EDITORIAL by Claus Hetting, Wi-Fi NOW CEO & Chairman
Last week – on May 19 – the government of Canada officially announced that it will release the full 1.2 GHz of spectrum in the 6 GHz band to Wi-Fi. Canada becomes the world’s first country to allow all three (LPI, VLP, and standard power) device classes to operate in 6 GHz. Conversely, Europe (CEPT) still has done nothing even to begin studying the prospect of releasing the upper part of the 6 GHz band.
The USA. Brazil. Costa Rica. Peru. And now also Canada. Nations across the America’s recognise the value of releasing the full 6 GHz band to Wi-Fi. They believe Wi-Fi is key to unlocking the full potential of the connected digital economy. Last week the government of Canada’s ISED (the department of Innovation, Science, and Economic Development) made their announcement.
Not only are the Canadians releasing the full 6 GHz band, they’re doing with a flourish and with big ambitions. They’re even outpacing their US neighbours: Canada is allowing Wi-Fi to operate outdoors at standard power in the “5925 to 6875 megahertz band with a maximum equivalent isotropically radiated power of 36 decibel-milliwatts,” the decision states, with AFC required.
This puts Canada exactly 100 MHz ahead of the US in outdoor Wi-Fi spectrum availability since the US does not allow outdoor standard power operation for Wi-Fi in the U-NII 6 band between between 6425 and 6525 MHz. This also gives Canada the overall global lead in availability of unlicensed mid-band spectrum outdoors. Meanwhile ISED points out that Canada is seeking harmonisation with the US version of AFC (for more about the principles of AFC read here).
ISEDs decision also allows low power indoor (LPI) operation in the full band – as expected and as in the US – as well as both indoor and outdoor so-called VLP (Very Low Power) operation. In both cases ISED is mandating the use of listen-before-talk protocols, which are standard for Wi-Fi technology. The US has as yet not made a final decision on VLP regulation.

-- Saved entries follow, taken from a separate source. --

Lemma omap_try_date_ascii (col : list cell) :
  forallb ascii_cell col = true →
  omap try_date col = omap (try_date (U := ascii_unicode)) col.
Proof. apply omap_try_date_agree, decimal_ascii_agree. Qed.

Lemma flagged_date_ascii (col : list cell) n :
  forallb ascii_cell col = true →
  flagged_from date_bad n col = flagged_from (date_bad (U := ascii_unicode)) n col.
Proof. apply flagged_date_agree, decimal_ascii_agree. Qed.

Lemma flagged_row_ascii (rows : list text) n :
  forallb Py.isascii rows = true →
  flagged_from row_flagged n rows = flagged_from (row_flagged (U := ascii_unicode)) n rows.
Proof. apply flagged_from_agree, row_flagged_ascii. Qed.

(** A database that gives the Arabic-Indic digits their values agrees with
    [arabic_unicode] on them and on ASCII. *)
Lemma decimal_arabic_agree :
  (∀ c, (0x660 ≤ c ≤ 0x669)%N → decimal c = Some (N.to_nat (c - 0x660))) →
  ∀ c, ascii_or_arabic_digit c = true → decimal c = decimal (Unicode := arabic_unicode) c.
Proof.
  intros Harabic c Hc. unfold ascii_or_arabic_digit in Hc. cbn [decimal arabic_unicode].
  destruct ((0x660 <=? c) && (c <=? 0x669))%N eqn:Hrange.
  - apply Harabic. apply andb_prop in Hrange as [?%N.leb_le ?%N.leb_le]. lia.
  - rewrite orb_false_r in Hc. apply N.ltb_lt in Hc. by apply decimal_ascii.
Qed.

(** Rewrites the closed forms of the loops, on ASCII columns, to what they
    are with the ASCII database, where they can be evaluated. *)
Ltac to_ascii :=
  rewrite ?omap_try_date_ascii, ?flagged_date_ascii, ?flagged_row_ascii by reflexivity.

(** ** The loop of [transform_locations] *)

Lemma location_flagged_split row :
  location_flagged (Py.split COMMA row) = Some (row_flagged row).
Proof.
  unfold location_flagged, row_flagged.
  destruct (Py.split COMMA row) as [|first [|second [|third others]]]; done.
Qed.

Lemma location_value_split row :
  location_value (Py.split COMMA row) = Some (row_value row).
Proof.
  unfold location_value, row_value.
  destruct (split_cons COMMA row) as (first & others & ->).
  destruct others as [|second others]; done.
Qed.

Lemma transform_locations_loop (post pre : list text) bad_indices transformed :
  foldl (λ st i, st ≫= λ st, transform_locations_step (Str <$> pre ++ post) st i)
        (Some (bad_indices, transformed)) (seq (length pre) (length post))
  = Some (bad_indices ++ flagged_from row_flagged (length pre) post,
          transformed ++ (row_value <$> post)).
Proof.
  revert pre bad_indices transformed.
  induction post as [|row post IH]; intros pre bad_indices transformed.
  - simpl. by rewrite !app_nil_r.
  - cbn [length seq foldl]. cbn [mbind option_bind].
    unfold transform_locations_step at 2.
    rewrite list_lookup_fmap, lookup_app_r, Nat.sub_diag by done.
    cbn [lookup list_lookup fmap option_fmap option_map].
    rewrite location_flagged_split, location_value_split.
    specialize (IH (pre ++ [row])).
    rewrite length_app, Nat.add_1_r, <-app_assoc in IH. cbn [app] in IH.
    rewrite IH. cbn [flagged_from fmap list_fmap].
    destruct (row_flagged row); by rewrite <-!app_assoc.
Qed.

Lemma transform_locations_spec (data : table) (locations : list text) :
  data !! LOCATION = Some (Str <$> locations) →
  transform_locations data
  = Some (<[LOCATION := row_value <$> locations]> data,
          flagged_from row_flagged 0 locations).
Proof.
  intros Hloc. unfold transform_locations. rewrite Hloc. cbn [mbind option_bind].
  rewrite length_fmap.
  pose proof (transform_locations_loop locations [] [] []) as Hloop.
  cbn [app length] in Hloop. cbn [mbind option_bind] in Hloop.
  by rewrite Hloop.
Qed.

(** ** Claims about the row filter *)

(** C10. Filtering with an empty index collection is the identity: the dict
    that [trim_indices] returns has every column unchanged. *)
Theorem trim_indices_empty (data : table) : trim_indices data [] = data.
Proof.
  rewrite trim_indices_fmap. apply map_eq. intros key. rewrite lookup_fmap.
  destruct (data !! key) as [rows|]; [|done].
  simpl. unfold trim_rows. by rewrite trim_from_nil.
Qed.

(** C2. For every table and every list of indices (in any order, with
    repetitions), each column of the filtered table has the length of the
    input column minus the number of distinct in-range indices, keeps the
    remaining elements in their original order (the element of an unflagged
    position [i] moves to position [i] minus the flagged positions below
    it), and depends on the index list only through its set of elements. *)
Theorem trim_indices_filter (data : table) (indices : list nat) (key : string)
    (col : list cell) :
  data !! key = Some col →
  ∃ out,
    trim_indices data indices !! key = Some out
    ∧ length out = length col - flagged_count indices (length col)
    ∧ sublist out col
    ∧ (∀ i, i ∉ indices → out !! kept_before indices i = col !! i)
    ∧ (∀ indices', (∀ i, i ∈ indices' ↔ i ∈ indices) →
         trim_indices data indices' = trim_indices data indices).
Proof.
  intros Hcol. exists (trim_rows indices col).
  rewrite trim_indices_lookup, Hcol. split_and!.
  - done.
  - apply trim_rows_length.
  - apply trim_from_sublist.
  - intros i Hi. by apply trim_rows_lookup.
  - intros indices' Hset. rewrite !trim_indices_fmap.
    apply map_fmap_ext. intros k rows _. by apply trim_from_ext.
Qed.

(** ** Claims about the location validator *)

Lemma row_flagged_iff row :
  row_flagged row = true ↔
  length (Py.split COMMA row) ≠ 2
  ∨ ∃ second, Py.split COMMA row !! 1 = Some second
              ∧ Py.strip (upper second) ∉ states.
Proof.
  unfold row_flagged.
  destruct (Py.split COMMA row) as [|first [|second [|third others]]]; simpl.
  - split; [by left | done].
  - split; [by left | done].
  - rewrite bool_decide_eq_true. split.
    + intros Hno. right. by exists second.
    + intros [?|(s & [= <-] & Hno)]; done.
  - split; [by left | done].
Qed.
(** [ActionStateStore.recordConfirm]. *)
Definition recordConfirm (actionId sessionId tool : string) (payload result : value number)
    (confirmedBy : option string) (now : Z)
    : Method number (ActionStageRecord number) :=
  lifecycle ← gets (λ st, lifecycles st !! actionId);
  match lifecycle with
  | None => throw UnknownAction
  | Some lifecycle =>
    let timestamp := now in
    let confirmRecord :=
      {| actionId := actionId; mode := StageConfirm; sessionId := sessionId; tool := tool;
         payload := payload; result := result; timestamp := timestamp;
         metadata := {| requestedBy := plan lifecycle ≫= (λ p, requestedBy (metadata p));
                        approvedBy := dryRun lifecycle ≫= (λ d, approvedBy (metadata d));
                        approvedAt := dryRun lifecycle ≫= (λ d, approvedAt (metadata d));
                        confirmedBy := confirmedBy; confirmedAt := Some timestamp;
                        expiresAt := dryRun lifecycle ≫= (λ d, expiresAt (metadata d)) |} |} in
    let lifecycle' :=
      {| lc_actionId := lc_actionId lifecycle; lc_sessionId := lc_sessionId lifecycle;
         lc_tool := lc_tool lifecycle; lc_payload := lc_payload lifecycle;
         signature := signature lifecycle; plan := plan lifecycle;
         dryRun := dryRun lifecycle; confirm := Some confirmRecord |} in
    modify (set_lifecycles <[actionId := lifecycle']>);;
    modify (set_signatureIndex (delete (signature lifecycle)));;
    modify (append (ActionRecorded StageConfirm actionId sessionId tool payload result
                      (metadata confirmRecord) timestamp));;
    mret confirmRecord
  end.
End ActionStateStore.

(** ** Sequences of calls on the store *)

(** A call on the store.  [CallConfirm] is short for [validateConfirm]
    followed at once, when it returned, by [recordConfirm] with the same
    arguments: the confirm branch of a tool of [src/tools.ts] when no other
    call is made on the store while the tool awaits the connector.  The
    calls of executions that overlap are separate steps
    ([CallValidateConfirm], [CallRecordConfirm]) in the order they are
    made. *)
Inductive Call (number : Type) :=
  | CallRecordPlan (sessionId tool : string) (payload result : value number)
      (requestedBy : option string) (uuid : string) (now : Z)
  | CallRecordDryRun (sessionId tool : string) (payload result : value number)
      (approvedBy : option string) (approvalTtlMs : option Z) (now : Z)
  | CallValidateConfirm (actionId sessionId tool : string) (payload : value number) (now : Z)
  | CallRecordConfirm (actionId sessionId tool : string) (payload result : value number)
      (confirmedBy : option string) (now : Z)
  | CallConfirm (actionId sessionId tool : string) (payload result : value number)
      (confirmedBy : option string) (validatedAt recordedAt : Z).

Arguments CallRecordPlan {number} _ _ _ _ _ _ _.
Arguments CallRecordDryRun {number} _ _ _ _ _ _ _.
Arguments CallValidateConfirm {number} _ _ _ _ _.
Arguments CallRecordConfirm {number} _ _ _ _ _ _ _.
Arguments CallConfirm {number} _ _ _ _ _ _ _ _.

Section Calls.
Context {number : Type} `{!JsonNumber number}.

(** The store after a call (at the [throw], if it throws). *)
Definition run_call (call : Call number) (st : Store number) : Store number :=
  match call with
  | CallRecordPlan s t p r by_ uuid now => (recordPlan s t p r by_ uuid now st).1
  | CallRecordDryRun s t p r by_ ttl now => (recordDryRun s t p r by_ ttl now st).1
  | CallValidateConfirm a s t p now => (validateConfirm a s t p now st).1
  | CallRecordConfirm a s t p r by_ now => (recordConfirm a s t p r by_ now st).1
  | CallConfirm a s t p r by_ now1 now2 =>
      match validateConfirm a s t p now1 st with
      | (st', Return _) => (recordConfirm a s t p r by_ now2 st').1
      | (st', Throw _) => st'
      end
  end.

Definition run_calls (calls : list (Call number)) (st : Store number) : Store number :=
  foldl (λ st call, run_call call st) st calls.

(** The stage and the action of every action event of a ledger, in the
    order of the ledger. *)
Definition recorded_stages (log : list (Event number)) : list (ActionStage * string) :=
  omap (λ e, match e with
             | ActionRecorded stage A _ _ _ _ _ _ => Some (stage, A)
             | SessionInitialized _ _ _ => None
             end) log.

(** The confirm stage held under [A], if the lifecycle is held at all. *)
Definition confirm_stage (A : string) (st : Store number)
    : option (ActionStageRecord number) :=
  lifecycles st !! A ≫= confirm.
End Calls.

(** ** The store and the ledger it shares with the host *)

(** A step on the store and its ledger: a call on the store, or an event
    that another part of the host appends to the same ledger. *)
Inductive Step (number : Type) :=
  | Invoke (call : Call number)
  | Log (e : Event number).

Arguments Invoke {number} _.
Arguments Log {number} _.

Section Steps.
Context {number : Type} `{!JsonNumber number}.

Definition run_step (step : Step number) (st : Store number) : Store number :=
  match step with
  | Invoke call => run_call call st
  | Log e => append e st
  end.

Definition run_steps (steps : list (Step number)) (st : Store number) : Store number :=
  foldl (λ st step, run_step step st) st steps.

(** [new ActionStateStore(eventStore)] on a ledger that holds [log]. *)
Definition new_store (log : list (Event number)) : Store number :=
  {| lifecycles := ∅; signatureIndex := ∅; events := log |}.

(** An event that is not one of the three the store appends. *)
Definition foreign (e : Event number) : Prop :=
  match e with
  | ActionRecorded _ _ _ _ _ _ _ _ => False
  | SessionInitialized _ _ _ => True
  end.

(** A step of a run in which every [recordConfirm] is made at once after
    the [validateConfirm] of the same execution has returned, with no other
    call on the store in between; the other parts of the host append events
    of their own. *)
Definition confirms_at_once (step : Step number) : Prop :=
  match step with
  | Invoke (CallRecordConfirm _ _ _ _ _ _ _) => False
  | Invoke _ => True
  | Log e => foreign e
  end.

(** The action a step validates: that of a [validateConfirm] that returns
    on [st]. *)
Definition validates (step : Step number) (st : Store number) : option string :=
  match step with
  | Invoke (CallValidateConfirm a s t p now)
  | Invoke (CallConfirm a s t p _ _ now _) =>
      match (validateConfirm a s t p now st).2 with
      | Return _ => Some a
      | Throw _ => None
      end
  | _ => None
  end.
(** * uavBuilder: parameter scoring, aircraft weight build-up, mission
      simulation and staged catalog search.

    A shallow embedding of the Python sources [uav_parameters.py],
    [lipo.py], [edf_speed.py], [edf_config.py], [edf_mission.py],
    [power_required.py], [parasitic_drag.py] and [edf_uav_opt_test.py].

    Numbers.  A Python [float] is modelled as a real number: the model
    follows every run in which all intermediate values are finite, and
    it does not model rounding, overflow, [inf] or [nan].  [float('inf')]
    is used by the code as a sentinel ("cannot take off", "candidate
    rejected"); the sentinel is modelled by the type [xreal].

    Exceptions.  Code that can raise returns a [result]; an operation
    that Python refuses (division of a float by zero, [math.log] or
    [math.sqrt] outside their domain, a failed validation, a missing key
    or position) raises here too, with the same exception class.  Where
    an operand is a numpy scalar (everything computed from the cruise
    speed, which [np.clip] makes one), numpy answers a zero divisor or a
    negative base with [inf] or [nan] and a warning instead of raising;
    the real-number model has no such values and raises there as for
    floats, so it raises at least whenever Python does.

    Two further embeddings cover what the real numbers hide.  [NP]
    embeds the design loop of [edf_config.py] on numpy scalars (a real
    number, an infinity or [nan]) with numpy's answers to a zero divisor
    and to a negative base: that [design_from_mission] returns is stated
    there.  [Binary64] embeds [LogScaledParameter] on IEEE 754
    double-precision floats with round-to-nearest arithmetic: how
    [value] rounds is stated there. *)

From Stdlib Require Import Reals Lra Lia List ZArith String Bool SpecFloat.
Import ListNotations.
Open Scope R_scope.

(** ** Exceptions and fallible computations *)

Inductive exn : Set :=
| ValueError
| ZeroDivisionError
| TypeError
| IndexError
| KeyError
| UnboundLocalError
| OverflowError.

Inductive result (A : Type) : Type :=
| Ok (a : A)
| Raise (e : exn).

Arguments Ok {A} a.
Arguments Raise {A} e.

Definition bind {A B : Type} (m : result A) (k : A -> result B) : result B :=
  match m with
  | Ok a => k a
  | Raise e => Raise e
  end.

Notation "x <- m ;; k" := (bind m (fun x => k))
  (at level 61, m at next level, right associativity).

Definition raises {A : Type} (m : result A) : Prop :=
  exists e, m = Raise e.

(** ** Comparisons and partial arithmetic on floats *)

Definition Rltb (x y : R) : bool := if Rlt_dec x y then true else false.
Definition Rleb (x y : R) : bool := if Rle_dec x y then true else false.
Definition Reqb (x y : R) : bool := if Req_dec_T x y then true else false.

Infix "<?" := Rltb (at level 70, no associativity) : R_scope.
Infix "<=?" := Rleb (at level 70, no associativity) : R_scope.
Infix "=?" := Reqb (at level 70, no associativity) : R_scope.

(** [x / y] on Python floats. *)
Definition fdiv (x y : R) : result R :=
  if y =? 0 then Raise ZeroDivisionError else Ok (x / y).

(** [math.log x]. *)
Definition math_log (x : R) : result R :=
  if 0 <? x then Ok (ln x) else Raise ValueError.

(** [math.sqrt x]. *)
Definition math_sqrt (x : R) : result R :=
  if x <? 0 then Raise ValueError else Ok (sqrt x).

(** [x ** y] for a float exponent that is not an integer: a negative base
    gives a complex number, which the arithmetic that follows in this
    program ([math.sqrt], an ordering comparison) refuses with a
    [TypeError]; a zero base with a negative exponent is a
    [ZeroDivisionError]. *)
Definition fpow (x y : R) : result R :=
  if x <? 0 then Raise TypeError
  else if x =? 0 then
         (if y <? 0 then Raise ZeroDivisionError
          else if y =? 0 then Ok 1 else Ok 0)
       else Ok (Rpower x y).

(** [float('inf')] next to the finite floats. *)
Inductive xreal : Set :=
| Fin (r : R)
| Inf.

Definition is_inf (x : xreal) : bool :=
  match x with Inf => true | Fin _ => false end.

(** ** uav_parameters.py *)

Module LogScaledParameter.

Record t : Type := mk
  { name : string;
    unit : string;
    min_val : R;
    max_val : R;
    _percent : R }.

(** The [percent] property. *)
Definition percent (self : t) : R := _percent self.

Definition set_percent (self : t) (new_percent : R) : result t :=
  if negb ((0 <=? new_percent) && (new_percent <=? 100))
  then Raise ValueError
  else Ok (mk (name self) (unit self) (min_val self) (max_val self)
              new_percent).

Definition __init__ (name unit : string) (min_val max_val : R) : result t :=
  if (min_val <=? 0) || (max_val <=? 0) then Raise ValueError
  else if max_val <? min_val then Raise ValueError
  else set_percent (mk name unit min_val max_val 0) 50.

(** The [value] property. *)
Definition value (self : t) : result R :=
  log_min <- math_log (min_val self) ;;
  log_max <- math_log (max_val self) ;;
  let log_val := log_min + (_percent self / 100) * (log_max - log_min) in
  Ok (exp log_val).

Definition set_value (self : t) (new_val : R) : result t :=
  if negb ((min_val self <=? new_val) && (new_val <=? max_val self))
  then Raise ValueError
  else
    log_min <- math_log (min_val self) ;;
    log_max <- math_log (max_val self) ;;
    log_new_val <- math_log new_val ;;
    q <- fdiv (100 * (log_new_val - log_min)) (log_max - log_min) ;;
    Ok (mk (name self) (unit self) (min_val self) (max_val self) q).
(** A session that is live while the backend has gone away. *)
Definition backend_gone : World :=
  {| self := with_client (Some 0%nat)
               (with_logger true
                  (MemuClientWrapper.__init__ Demo.cfg 3 (5 # 1)));
     outside := Demo.down; clock_reads := 2; sdk_news := 1;
     sdk_memorizes := 0 |}.

(** A server that has everything but an API key. *)
Definition without_key : World :=
  {| self := MemuMCPServer.__init__
               {| memu_base_url := "https://api.memu.so"; memu_api_key := "" |}
               3 (5 # 1);
     outside := Demo.up; clock_reads := 0; sdk_news := 0; sdk_memorizes := 0 |}.

Definition stats_call (include_details : PyVal) : gmap string PyVal :=
  Demo.args [("include_details", include_details)].

Definition search_with (filters : PyVal) : gmap string PyVal :=
  Demo.args [("search_query", PStr "test"); ("filters", filters)].

Definition conversation_call (conversation : PyVal) : gmap string PyVal :=
  Demo.args [("conversation", conversation)].

(** A server as [MemuMCPServer(config)] creates it, with a key, before
    [run]. *)
Definition created (o : Outside) (max_retries : Z) : World :=
  {| self := MemuMCPServer.__init__ Demo.cfg max_retries (5 # 1);
     outside := o; clock_reads := 0; sdk_news := 0; sdk_memorizes := 0 |}.

(** Serving one call, on the server as it is wired. *)
Definition serve_once : M unit :=
  (Server.call_tool (logger := MemuMCPServer.setup_logger)
     "get_memory_stats" Demo.no_arguments ;; ret tt)%eff.

(** The catalogue under the default configuration, and two of its tools. *)
Definition catalogue : list MemuMCPServer.Tool :=
  MemuMCPServer.list_tools "default_user" "default_agent".

Definition retrieve_tool : MemuMCPServer.Tool :=
  nth 1 catalogue
    {| MemuMCPServer.name := ""; MemuMCPServer.description := "";
       MemuMCPServer.inputSchema := PNone |}.

Definition manage_tool : MemuMCPServer.Tool :=
  nth 3 catalogue
    {| MemuMCPServer.name := ""; MemuMCPServer.description := "";
       MemuMCPServer.inputSchema := PNone |}.

(** [int(x)] on exact rationals: truncation towards zero. *)
Definition int_of_Q (x : Q) : Z := Z.quot (Qnum x) (Z.pos (Qden x)).

End Cases.

(** ** Running the definitions *)

Create HintDb run discriminated.
#[global] Hint Unfold outcome events world_after rejected_with
  rejected_as_required try_except bind ret raise emit get_self update_self
  time_time asyncio_sleep
  MemuClientWrapper.log_memu_api_call MemuClientWrapper.ClientNotInitialized
  MemoryTools.log_failure_and_reraise MemoryTools.log_tool_call
  MemoryTools.ValueError_ MemoryTools.py_len : run.

(** Unfold the observers and the combinators, then run what is determined. *)
Ltac run_handler := autounfold with run; cbn.

(** Bring the body of a handler into the goal. *)
Ltac enter :=
  unfold rejected_as_required, rejected_with, outcome, events, world_after;
  unfold MemoryTools.memorize_conversation, MemoryTools.retrieve_memory,
    MemoryTools.search_memory, MemoryTools.manage_memory,
    MemoryTools.get_memory_stats.

Section Lookups.
Context {FL : FloatOps}.
Implicit Types (d : gmap string PyVal) (k : string) (v : PyVal).

Lemma dict_get_Some d k v : d !! k = Some v -> dict_get d k = v.
Proof. unfold dict_get. by intros ->. Qed.

Lemma dict_get_None d k : d !! k = None -> dict_get d k = PNone.
Proof. unfold dict_get. by intros ->. Qed.

Lemma dict_get_or_None d k dflt : d !! k = None -> dict_get_or d k dflt = dflt.
Proof. unfold dict_get_or. by intros ->. Qed.

Lemma dict_get_delete d k : dict_get (delete k d) k = PNone.
Proof. unfold dict_get. by rewrite lookup_delete_eq. Qed.

Lemma dict_get_delete_ne d k k' :
  k <> k' -> dict_get (delete k d) k' = dict_get d k'.
Proof. intros. unfold dict_get. by rewrite lookup_delete_ne. Qed.

Lemma dict_get_insert d k v : dict_get (<[k := v]> d) k = v.
Proof. unfold dict_get. by rewrite lookup_insert_eq. Qed.

Lemma dict_get_insert_ne d k k' v :
  k <> k' -> dict_get (<[k := v]> d) k' = dict_get d k'.
Proof. intros. unfold dict_get. by rewrite lookup_insert_ne. Qed.

Lemma dict_get_or_insert_ne d k k' v dflt :
  k <> k' -> dict_get_or (<[k := v]> d) k' dflt = dict_get_or d k' dflt.
Proof. intros. unfold dict_get_or. by rewrite lookup_insert_ne. Qed.

Lemma in_strs_action v :
  in_strs v ["update"; "delete"] = true
  <-> v = PStr "update" \/ v = PStr "delete".
Proof.
  unfold in_strs, eq_str; cbn.
  destruct v; cbn; try (split; [done | intros [?|?]; done]).
  destruct (String.eqb_spec s "update") as [->|Hu]; cbn; [naive_solver|].
  destruct (String.eqb_spec s "delete") as [->|Hd]; cbn; [naive_solver|].
  split; [done|]. intros [[=]|[=]]; congruence.
Qed.

Lemma bad_limit_spec v : MemoryTools.bad_limit v = false <-> limit_in_range v.
Proof.
  unfold MemoryTools.bad_limit, limit_in_range.
  destruct (isinstance_int v); cbn; [|split; [done | intros [? _]; done]].
  destruct (Z.ltb_spec (int_value v) 1), (Z.gtb_spec (int_value v) 50); cbn;
    split; try done; try lia; intros [_ ?]; lia.
Qed.

Lemma limit_passes d :
  ~ supplied_limit_bad d ->
  MemoryTools.bad_limit (dict_get_or d "limit" (PInt 10)) = false.
Proof.
  intros Hn. unfold dict_get_or.
  destruct (d !! "limit") as [v|] eqn:E; cbn; [|done].
  destruct (MemoryTools.bad_limit v) eqn:B; [|done].
  exfalso. apply Hn. exists v. split; [done|].
  rewrite <- bad_limit_spec. congruence.
Qed.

Finally here is another first by the canucks: Canada becomes the first country in the world to permit 6 GHz operation for all three device classes, meaning LPI, standard power, and VLP.
Europe falls further behind
Meanwhile Europe is prepping the release of 480 MHz of spectrum in the lower 6 GHz band. Sources expect the decision to be announced within a few weeks. Sources also say that the German government expects to implement the EC’s 6 GHz decision during third quarter this year while other EU member states will be on similar time schedules. This suggests that Wi-Fi 6E technology could be made available to European consumers towards the end of this year or in early 2022. This of course is all well and good.
But as the Americas press ahead, unlicensed regulation in Europe arguably continues to disappoint. A spectrum batch of 480 MHz is important. But it is also a far cry from what could have been: A 1.2 GHz swath of pristine Wi-Fi spectrum (at the very least for low power indoor). As a consequence Europe is falling behind. And the knock-on consequences of that could be dire for Europe’s connected future.
European regulators are – for the time being – slated to do absolutely nothing about the upper 6 GHz band until possibly after the WRC-23 (the ITU’s World Radio Conference in 2023). In essence the do-nothing decision has been made because the mobile industry is lobbying regulators for access to the top of the 6 GHz band. In actuality – as we have concluded before – trying to allocate the top of the 6 GHz band to licensed wide-area mobile services is a ten year road to nowhere.
The top 6 GHz band is not free, which means it needs to be vacated. Vacating the band is practically impossible because there is no vacant spectrum into which to move incumbents. In other words: Europe is waiting for something that simply will not happen inside of a decade if ever. And as Europe waits, Europe is falling further behind. The world of Wi-Fi – at least for now – belongs to Asia and the Americas.
We urgently appeal to the European (CEPT) regulators immediately to establish a work item aimed at studying the applicability of the upper 6 GHz band to RLAN (Wi-Fi) spectrum sharing or risk never catching up to the rest of the world in availability of low-cost, highly spectrum-efficient, Wi-Fi-based connectivity.